*BRIEF*:
Find the lines holding the string "raises" in the data, then copy all of them.

*TASK INPUT*:
(** Python's [int(x)] for a float [x]: truncation toward zero; an infinity
    raises [OverflowError], a NaN [ValueError]. *)
Definition float_int (x : float) : res Z :=
  match Prim2SF x with
  | S754_zero _ => Ok 0
  | S754_infinity _ => Raise OverflowError
  | S754_nan => Raise ValueError
  | S754_finite s m e =>
      let z := if 0 <=? e then Z.pos m * 2 ^ e else Z.pos m / 2 ^ (- e) in
      Ok (if s then - z else z)
  end.

(** [str.encode()] (UTF-8, strict): a lone surrogate, which [sys.argv]
    holds for an undecodable byte of a POSIX argument, raises. *)
Definition is_surrogate (c : N) : bool := (55296 <=? c)%N && (c <=? 57343)%N.

Definition utf8_char (c : N) : res (list Z) :=
  let z := Z.of_N c in
  if z <? 128 then Ok [z]
  else if z <? 2048 then Ok [192 + z / 64; 128 + z mod 64]
  else if is_surrogate c then Raise UnicodeEncodeError
  else if z <? 65536 then Ok [224 + z / 4096; 128 + (z / 64) mod 64; 128 + z mod 64]
  else Ok [240 + z / 262144; 128 + (z / 4096) mod 64; 128 + (z / 64) mod 64;
           128 + z mod 64].

Fixpoint utf8 (s : list N) : res (list Z) :=
  match s with
  | [] => Ok []
  | c :: r => b <- utf8_char c;; t <- utf8 r;; Ok (b ++ t)
  end.

Module Py.

(** One line written by [encode_xte], before formatting. *)
Inductive xline :=
| XUsleep (us : Z)
| XStr (s : list N)
| XKey (k : string)
| XKeyDown (k : string)
| XKeyUp (k : string).

(** The f-string of each [output.write]. *)
Definition xline_text (l : xline) : list N :=
  match l with
  | XUsleep n => of_string "usleep " ++ show_Z n ++ nl
  | XStr s => of_string "str " ++ s ++ nl
  | XKey k => of_string "key " ++ of_string k ++ nl
  | XKeyDown k => of_string "keydown " ++ of_string k ++ nl
  | XKeyUp k => of_string "keyup " ++ of_string k ++ nl
  end.

(** The state of one call: the lines written so far (a log of the writes),
    the bytes of the [BytesIO], [total_seconds] and [buffer]. *)
Record xst := mk_xst {
  lines : list xline;
  bytes : list Z;
  total_seconds : float;
  buffer : list N
}.

(** [output.write(f'...'.encode())] *)
Definition write (l : xline) (st : xst) : res xst :=
  b <- utf8 (xline_text l);;
  Ok (mk_xst (lines st ++ [l]) (bytes st ++ b) (total_seconds st) (buffer st)).

Definition set_buffer (b : list N) (st : xst) : xst :=
  mk_xst (lines st) (bytes st) (total_seconds st) b.

(** [xsleep(t)]: [adjusted = t * sleep], [total_seconds += adjusted], then
    the line [usleep {int(adjusted * 1_000_000)}]. *)
Definition xsleep (sleep t : float) (st : xst) : res xst :=
  let adjusted := (t * sleep)%float in
  n <- float_int (adjusted * 1000000)%float;;
  write (XUsleep n)
    (mk_xst (lines st) (bytes st) (total_seconds st + adjusted)%float (buffer st)).

(** The body of [for c in line]. *)
Definition encode_char (sleep : float) (st : xst) (c : N) : res xst :=
  match special_key_map c with
  | Some key =>
      st1 <- (if is_nil (buffer st) then Ok st
              else s1 <- write (XStr (buffer st)) st;;
                   s2 <- xsleep sleep 0.08%float s1;;
                   Ok (set_buffer [] s2));;
      st2 <- (match key with
              | Chord m k =>
                  s1 <- write (XKeyDown m) st1;;
                  s2 <- write (XKey k) s1;;
                  write (XKeyUp m) s2
              | Named k => write (XKey k) st1
              end);;
      xsleep sleep 0.05%float st2
  | None =>
      s1 <- write (XStr [c]) st;;
      xsleep sleep 0.02%float s1
  end.

(** The body of [for line in text.splitlines()]. *)
Definition encode_line (sleep : float) (st : xst) (line : list N) : res xst :=
  st1 <- fold_res (encode_char sleep) line (set_buffer [] st);;
  st2 <- (if is_nil (buffer st1) then Ok st1
          else s1 <- write (XStr (buffer st1)) st1;;
               xsleep sleep 0.08%float s1);;
  s3 <- write (XKey "Return") st2;;
  xsleep sleep 0.1%float s3.

Definition encode_xte_state (text : list N) (focus_delay sleep : float)
  : res xst :=
  n <- float_int (focus_delay * 1000000)%float;;
  st0 <- write (XUsleep n) (mk_xst [] [] focus_delay []);;
  fold_res (encode_line sleep) (splitlines text) st0.

(** [encode_xte(text, focus_delay, sleep)]: the bytes of the script and
    [total_seconds], or the exception raised. *)
Definition encode_xte (text : list N) (focus_delay sleep : float)
  : res (list Z * float) :=
  st <- encode_xte_state text focus_delay sleep;;
  Ok (bytes st, total_seconds st).

End Py.

(** Closed forms for the double-precision encoder: the factor [t] of each
    [xsleep(t)] after the focus delay, in output order, when the buffer
    stays empty; the [usleep] values of a list of written lines. *)
Definition char_factor (c : N) : float :=
  match special_key_map c with
  | Some _ => 0.05%float
  | None => 0.02%float
  end.

Definition sleep_factors (text : list N) : list float :=
  List.concat (map (fun line => map char_factor line ++ [0.1%float])
                   (splitlines text)).

Definition durations (text : list N) (sleep : float) : list float :=
  map (fun t => (t * sleep)%float) (sleep_factors text).

Definition usleep_values (ls : list Py.xline) : list Z :=
  List.concat (map (fun l => match l with Py.XUsleep n => [n] | _ => [] end) ls).

(** The lines written for one character when the buffer is empty, [n]
    being the [usleep] value of its sleep. *)
Definition char_lines (c : N) (n : Z) : list Py.xline :=
  match special_key_map c with
  | Some (Chord m k) => [Py.XKeyDown m; Py.XKey k; Py.XKeyUp m; Py.XUsleep n]
  | Some (Named k) => [Py.XKey k; Py.XUsleep n]
  | None => [Py.XStr [c]; Py.XUsleep n]
  end.

(** The bytes of the [BytesIO] are the UTF-8 encoding of the lines written. *)
Definition bytes_inv (st : Py.xst) : Prop :=
  utf8 (List.concat (map Py.xline_text (Py.lines st))) = Ok (Py.bytes st).

(** ** The [main] drivers *)

(** What the file system does during one run. *)
Record world := mk_world {
  (** [open(infile, 'rb').read()]; [None] when it raises *)
  infile_data : option (list Z);
  (** [open(outfile, ...)]: [None] when it succeeds, [Some msg] when it
      raises an [OSError] with message [msg] *)
  outfile_open : option (list N);
  (** writing and closing the file: [None] when it succeeds, [Some (k, msg)]
      when an [OSError] is raised after the first [k] bytes reached the
      file *)
  outfile_write : option (nat * list N)
}.

Inductive cause :=
| OSError (msg : list N)
| Exc (e : py_exc).

Inductive message :=
| Wrote (outfile : list N)        (** "[+] Wrote the ... script to ..." *)
| Estimate (total : float)        (** "[+] Estimated time to execute ..." *)
| WriteFailed (c : cause)         (** "Failed to write output: {e}" *)
| Traceback (e : py_exc).         (** an uncaught exception *)

Record outcome := mk_outcome {
  stdout : list message;
  stderr : list message;
  exit_status : Z;
  (** the bytes of the output file after the run: [None] when it was never
      opened (left as it was), [Some contents] once [open(outfile, ...)]
      created or truncated it *)
  artifact : option (list Z)
}.

(** The [try: with open(outfile, ...) as f: f.write(...); print(...)]
    block shared by both drivers. [content] is what [f.write] puts in the
    file: the bytes, or the exception its encoding raises, which happens
    before any byte is written; [printed] is what was printed before. The
    [print] after the [with] block writes [outfile] to a UTF-8 stdout with
    strict errors, so a lone surrogate in [outfile] raises there, after the
    file is complete. *)
Definition write_output (w : world) (outfile : list N) (content : res (list Z))
  (printed : list message) : outcome :=
  match outfile_open w with
  | Some msg => mk_outcome printed [WriteFailed (OSError msg)] 1 None
  | None =>
      match content with
      | Raise e => mk_outcome printed [WriteFailed (Exc e)] 1 (Some [])
      | Ok data =>
          match outfile_write w with
          | Some (k, msg) =>
              mk_outcome printed [WriteFailed (OSError msg)] 1
                         (Some (firstn k data))
          | None =>
              match utf8 outfile with
              | Raise e => mk_outcome printed [WriteFailed (Exc e)] 1 (Some data)
              | Ok _ => mk_outcome (printed ++ [Wrote outfile]) [] 0 (Some data)
              end
          end
      end
  end.

(** [main] of exe_to_ps1.py, after argument parsing. The script is written
    in text mode, encoded in UTF-8 (the locale's encoding) with strict
    errors. *)
Definition main_ps1 (raw_deflate : list Z -> list Z)
  (infile outfile : list N) (bin_name : option (list N)) (w : world)
  : outcome :=
  match infile_data w with
  | None => mk_outcome [] [] 1 None
  | Some data =>
      let b64_data := compress_and_encode raw_deflate data in
      let ps_script := ExeToPs1.generate_powershell_script b64_data
                         (output_bin_name infile bin_name) in
      write_output w outfile (utf8 ps_script) []
  end.

(** [main] of exe_to_xte_script_ps1.py, after argument parsing: [delay]
    and [sleep] are the floats [float(args.delay)] and [float(args.sleep)].
    [encode_xte] runs before the [try]: an exception it raises ends the
    run with a traceback before the output file is opened. *)
Definition main_xte (raw_deflate : list Z -> list Z)
  (infile outfile : list N) (bin_name : option (list N)) (delay sleep : float)
  (w : world) : outcome :=
  match infile_data w with
  | None => mk_outcome [] [] 1 None
  | Some data =>
      let b64_data := compress_and_encode raw_deflate data in
      let ps_script := ExeToXte.generate_powershell_script b64_data
                         (output_bin_name infile bin_name) in
      match Py.encode_xte ps_script delay sleep with
      | Raise e => mk_outcome [] [Traceback e] 1 None
      | Ok (xte_script_bytes, total_time) =>
          write_output w outfile (Ok xte_script_bytes) [Estimate total_time]
      end
  end.

(** Characters that neither close a double-quoted literal, nor escape, nor
    start a variable or a subexpression inside one. *)
Definition plain_char (c : N) : bool :=
  negb (is_dq c) && negb (c =? backtick)%N && negb (c =? dollar)%N.

Definition b64_char (c : N) : bool :=
  match val c with Some _ => true | None => (c =? pad)%N end.

(** ** Further observations on the output of [encode_xte] *)

Definition is_usleep (i : instr) : bool :=
  match i with USleep _ => true | _ => false end.

Definition is_return (i : instr) : bool :=
  match i with Key k => String.eqb k "Return" | _ => false end.

(** What the script types when replayed with the key meanings of the
    script's own [special_key_map]: [str s] types [s], [key k] types the
    character mapped to [k] (to the chord [(Shift_L, k)] while [Shift_L] is
    held), [keydown]/[keyup Shift_L] press and release [Shift_L], and
    [usleep] types nothing. *)
Definition keyspec_eqb (a b : keyspec) : bool :=
  match a, b with
  | Named x, Named y => String.eqb x y
  | Chord m k, Chord m' k' => String.eqb m m' && String.eqb k k'
  | _, _ => false
  end.

Definition key_char (shift : bool) (k : string) : list N :=
  match find (fun kv => keyspec_eqb (snd kv)
                          (if shift then Chord "Shift_L" k else Named k))
             special_key_table with
  | Some (c, _) => [c]
  | None => []
  end.

Fixpoint replay_aux (shift : bool) (l : list instr) : list N :=
  match l with
  | [] => []
  | USleep _ :: r => replay_aux shift r
  | Str s :: r => s ++ replay_aux shift r
  | Key k :: r => key_char shift k ++ replay_aux shift r
  | KeyDown m :: r => replay_aux (if String.eqb m "Shift_L" then true else shift) r
  | KeyUp m :: r => replay_aux (if String.eqb m "Shift_L" then false else shift) r
  end.

Definition xte_typed (l : list instr) : list N := replay_aux false l.

(** Lines terminated by "\n". *)
Definition join_lines (lines : list (list N)) : list N :=
  List.concat (map (fun l => l ++ [10%N]) lines).

Definition count_nl (s : list N) : nat := List.length (filter (N.eqb 10) s).

(** The characters of a list up to its first '/', and the rest. *)
Fixpoint take_until_slash (l : list N) : list N :=
  match l with
  | [] => []
  | c :: r => if (c =? ch "/")%N then [] else c :: take_until_slash r
  end.

Fixpoint drop_until_slash (l : list N) : list N :=
  match l with
  | [] => []
  | c :: r => if (c =? ch "/")%N then l else drop_until_slash r
  end.

(** An instruction whose text holds no newline renders as one line. *)
Definition instr_one_line (i : instr) : Prop :=
  match i with
  | USleep _ => True
  | Str s => count_nl s = 0%nat
  | Key k | KeyDown k | KeyUp k => count_nl (of_string k) = 0%nat
  end.

(** Whether a text is empty or ends in "\n". *)
Definition ends_in_newline (text : list N) : bool :=
  match text with
  | [] => true
  | _ => (last text 0 =? 10)%N
  end.

(** ** Lemmas on the codec *)

Lemma val_sym_table :
  forallb (fun k => match val (sym (Z.of_nat k)) with
                    | Some m => m =? Z.of_nat k | None => false end)
          (seq 0 64) = true.
Proof. vm_compute. reflexivity. Qed.

Lemma val_sym (n : Z) : 0 <= n < 64 -> val (sym n) = Some n.
Proof.
  intros Hn.
  assert (Hk : In (Z.to_nat n) (seq 0 64)) by (apply in_seq; lia).
  pose proof val_sym_table as T. rewrite forallb_forall in T.
  specialize (T _ Hk). rewrite Z2Nat.id in T by lia.
  destruct (val (sym n)); [|discriminate].
  apply Z.eqb_eq in T. now subst.
Qed.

*RESULT OF THE TASK*:
    raises [OverflowError], a NaN [ValueError]. *)
    holds for an undecodable byte of a POSIX argument, raises. *)
  (** [open(infile, 'rb').read()]; [None] when it raises *)
      raises an [OSError] with message [msg] *)
    file: the bytes, or the exception its encoding raises, which happens
    strict errors, so a lone surrogate in [outfile] raises there, after the
    [encode_xte] runs before the [try]: an exception it raises ends the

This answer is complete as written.